Q2: What downsides do you see of trying all possible model options? How might you go about choosing a smaller number of tuning values to try?

In [33]:
from sklearn.model_selection import GridSearchCV
from sklearn.pipeline import Pipeline
from sklearn.compose import ColumnTransformer
from sklearn.preprocessing import OneHotEncoder, PolynomialFeatures
from sklearn.linear_model import LinearRegression
import numpy as np
import pandas as pd

ct_poly = ColumnTransformer(
    [
        ("dummify", OneHotEncoder(sparse_output=False), ["Bldg Type"]),
        ("poly_gr_liv_area", PolynomialFeatures(), ["Gr Liv Area"]),
        ("poly_totrms_abvgrd", PolynomialFeatures(), ["TotRms AbvGrd"])
    ],
    remainder="drop"
)

lr_pipeline_poly = Pipeline(
    [
        ("preprocessing", ct_poly),
        ("linear_regression", LinearRegression())
    ]
)

degrees = {
    'preprocessing__poly_gr_liv_area__degree': np.arange(1, 11),
    'preprocessing__poly_totrms_abvgrd__degree': np.arange(1, 11)
}

gscv = GridSearchCV(lr_pipeline_poly, degrees, cv=5, scoring='r2')

# Fitting the model
gscv_fitted = gscv.fit(X, y)

cv_results = gscv_fitted.cv_results_

# Creating a list that includes both parameters
degree_combinations = [
    (param['preprocessing__poly_gr_liv_area__degree'], param['preprocessing__poly_totrms_abvgrd__degree'])
    for param in cv_results['params']
]

# Creating a DataFrame with the degree combinations and their corresponding scores
results_df = pd.DataFrame(data={
    "degree_gr_liv_area": [combo[0] for combo in degree_combinations],
    "degree_totrms_abvgrd": [combo[1] for combo in degree_combinations],
    "scores": cv_results['mean_test_score']
})

results_df

Unnamed: 0,degree_gr_liv_area,degree_totrms_abvgrd,scores
0,1,1,0.532475
1,1,2,0.530993
2,1,3,0.535925
3,1,4,0.541856
4,1,5,0.540878
...,...,...,...
95,10,6,-32.745290
96,10,7,-32.745129
97,10,8,-32.745145
98,10,9,-32.745241


*Q1: Which model performed the best?*

In [34]:
best_model = gscv_fitted.best_estimator_
best_score = gscv_fitted.best_score_
best_params = gscv_fitted.best_params_

print(f"The best model has the parameters: {best_params} with a score of: {best_score}")

The best model has the parameters: {'preprocessing__poly_gr_liv_area__degree': 4, 'preprocessing__poly_totrms_abvgrd__degree': 5} with a score of: 0.5593144739615847


In [35]:
best_model

*Q2: What downsides do you see of trying all possible model options?
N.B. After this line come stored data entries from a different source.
Lemma getDeviceType_phone_tier_witness :
  let env1 := device 375 667 "ios" 2 in
  let env2 := device 375 812 "android" 3 in
  getDeviceType env1 Undefined = getDeviceType env2 Undefined
  /\ getDeviceType env1 Undefined = "mediumPhone".
Proof.
  intros env1 env2.
  exact (getDeviceType_phone_tier env1 env2 eq_refl eq_refl eq_refl).
Defined.

(** C6. The column count never drops when a device of a given class goes
    from portrait to landscape, and, in a given orientation, never drops
    along smallPhone, mediumPhone, largePhone, tablet, largeTablet; the
    same holds of [getGridColumns] on two viewports of one class. *)
Theorem getGridColumns_monotone :
  (forall deviceType : string,
      (columnsFor deviceType false <= columnsFor deviceType true)%Z)
  /\ (forall (c1 c2 : Spec.DeviceClass) (isLandscape : bool),
      (Spec.rank c1 <= Spec.rank c2)%nat ->
      (columnsFor (Spec.name c1) isLandscape
       <= columnsFor (Spec.name c2) isLandscape)%Z)
  /\ (forall env1 env2 : Env,
      getDeviceType env1 Undefined = getDeviceType env2 Undefined ->
      (screenWidth env1 >? screenHeight env1) = false ->
      (screenWidth env2 >? screenHeight env2) = true ->
      (getGridColumns env1 Undefined <= getGridColumns env2 Undefined)%Z).
Proof.
  assert (Hor : forall deviceType : string,
             (columnsFor deviceType false <= columnsFor deviceType true)%Z).
  { intros deviceType. unfold columnsFor.
    repeat match goal with
           | |- context [String.eqb ?a ?b] => destruct (String.eqb a b)
           end; simpl; lia. }
  split; [exact Hor|split].
  - intros c1 c2 isLandscape Hrank.
    destruct c1, c2, isLandscape; simpl in Hrank; try lia;
      vm_compute; discriminate.
  - intros env1 env2 Hsame Hp Hl.
    rewrite !getGridColumns_default.
    fold (screenWidth env1) (screenHeight env1)
         (screenWidth env2) (screenHeight env2).
    rewrite Hp, Hl, Hsame. apply Hor.
Qed.

Lemma getGridColumns_monotone_witness :
  (columnsFor "smallPhone" true <= columnsFor "tablet" true)%Z
  /\ (getGridColumns (device 800 1024 "ios" 2) Undefined
      <= getGridColumns (device 1000 800 "ios" 2) Undefined)%Z.
Proof.
  destruct getGridColumns_monotone as [_ [Hclass Henv]]. split.
  - apply (Hclass Spec.smallPhone Spec.tablet true). simpl. lia.
  - apply (Henv (device 800 1024 "ios" 2) (device 1000 800 "ios" 2));
      reflexivity.
Defined.

(** C7. Whatever the window holds (zero, negative, infinite or NaN
    dimensions included) and whatever is passed as width, [getGridColumns]
    returns one of 1, 2, 3, 4, 5; it is never below 1. *)
Theorem getGridColumns_range (env : Env) (width : value) :
  In (getGridColumns env width) [1; 2; 3; 4; 5]
  /\ (1 <= getGridColumns env width)%Z.
Proof.
  assert (H : In (getGridColumns env width) [1; 2; 3; 4; 5])
    by apply columnsFor_range.
  split; [exact H|]. simpl in H. lia.
Qed.

End GridClaims.

(** ** Rounding and exact arithmetic on integers *)
Section Rounding.

Local Open Scope js_scope.

Lemma Qfloor_unique (x : Q) (n : Z) :
  (inject_Z n <= x)%Q -> (x < inject_Z n + 1)%Q -> Qfloor x = n.
Proof.
  intros Hlo Hhi.
  pose proof (Qfloor_le x) as Hf1. pose proof (Qlt_floor x) as Hf2.
  assert (H1 : (n < Qfloor x + 1)%Z).
  { rewrite Zlt_Qlt. eapply Qle_lt_trans; eassumption. }
  assert (H2 : (Qfloor x < n + 1)%Z).
  { rewrite Zlt_Qlt, inject_Z_plus. eapply Qle_lt_trans; eassumption. }
  lia.
Qed.

Lemma round_withinHalf (x : number) (n : Z) :
  withinHalf x n = true -> Math.round x = int n.
Proof.
  unfold withinHalf, Math.round.
  destruct x as [| |y|]; try discriminate.
  intros H. apply andb_true_iff in H. destruct H as [Hlo Hhi].
  apply Qle_bool_iff in Hlo. apply negb_true_iff in Hhi.
  assert (Hhi' : (y < inject_Z n + (1 # 2))%Q).
  { apply Qnot_le_lt. intros Hc. apply Qle_bool_iff in Hc. congruence. }
  f_equal. f_equal. apply Qfloor_unique; lra.
Qed.

Lemma int_sub (a b : Z) : int a - int b = int (a - b).
Proof.
  unfold int, sub. f_equal. apply Qc_is_canon.
  unfold Qcminus, Qcplus, Qcopp, Q2Qc; cbn [this].
  rewrite !Qred_correct. unfold Z.sub.
  rewrite inject_Z_plus, inject_Z_opp. reflexivity.
Qed.

(** At the reference width the scale is 1 and scaling changes nothing. *)
Lemma mul_scale_one (x : number) : x * (int 640 / int 640) = x.
Proof.
  assert (E : int 640 / int 640 = Fin (Q2Qc 1)).
  { unfold int, div. simpl. f_equal. apply Qc_is_canon. reflexivity. }
  rewrite E. destruct x as [| |q|]; try reflexivity.
  simpl. f_equal. apply Qcmult_1_r.
Qed.

Lemma mul_zero_finite (x : number) :
  isFinite x = true -> int 0 * (x / int 640) = int 0.
Proof.
  destruct x as [| |q|]; try discriminate. intros _.
  unfold int, div. simpl. f_equal. apply Qcmult_0_l.
Qed.

(** The platform's pixel grid keeps NaN. *)
Lemma pixelGrid_NaN (ratio : number) : pixelGrid ratio NaN = NaN.
Proof. reflexivity. Qed.

End Rounding.

(** ** Percentages and font sizes *)
Section Scaling.

Import Responsive.
Local Open Scope string_scope.
Local Open Scope js_scope.

Lemma withinHalf_int (n : Z) : withinHalf (int n) n = true.
Proof.
  unfold withinHalf, int, Q2Qc; cbn [this].
  apply andb_true_iff. split.
  - apply Qle_bool_iff. rewrite Qred_correct. lra.
  - apply negb_true_iff. apply not_true_iff_false. intros Hc.
    apply Qle_bool_iff in Hc. rewrite Qred_correct in Hc. lra.
Qed.

Lemma round_int (n : Z) : Math.round (int n) = int n.
Proof. apply round_withinHalf, withinHalf_int. Qed.

(** [rf] at the reference width, for a size the pixel grid keeps within
    half a pixel. *)
Lemma rf_at_640 (env : Env) (n : Z) :
  screenWidth env = int 640 ->
  withinHalf (PixelRatio_roundToNearestPixel env (int n)) n = true ->
  rf env (Num (int n))
  = if Platform_OS env =? "ios" then int n else int (n - 2).
Proof.
  intros Hw Hnear. unfold rf, getCurrentDimensions.
  fold (screenWidth env). rewrite Hw. cbn [ToNumber].
  rewrite mul_scale_one, (round_withinHalf _ _ Hnear), int_sub.
  reflexivity.
Qed.

(** A percentage written as a string with a percent sign is NaN as a
    number, and NaN goes through [wp] when the pixel grid keeps it. *)
Lemma wp_NaN (env : Env) (percentage : value) :
  ToNumber percentage = NaN ->
  PixelRatio_roundToNearestPixel env NaN = NaN ->
  wp env percentage = NaN.
Proof.
  intros Hp Hgrid. unfold wp. rewrite Hp. cbn [mul div].
  now rewrite Hgrid.
Qed.

(** C3 (the code against the claim). On a 320 x 640 phone the class is
    [smallPhone] and 4% of the width is 13 pixels, but [getAdaptivePadding]
    passes the string ['4%'] to [wp] and returns NaN. *)
Theorem getAdaptivePadding_320x640 :
  let env := device 320 640 "ios" 2 in
  getDeviceType env Undefined = "smallPhone"
  /\ Spec.adaptivePadding env = int 13
  /\ getAdaptivePadding env = NaN.
Proof. intros env. repeat split. Qed.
How might you go about choosing a smaller number of tuning values to try?*

*    There is a computational cost of trying all possible model options which can be potentially expensive as well as time-consuming. There is also a risk of overfitting.
*    By using domain knowledge, the range of certain parameters can be limited because they are unlikely to be useful in real world scenarios. Also, RandomizedSearchCV can be used instead to sapmle a fixed number of combinations from specified distributions.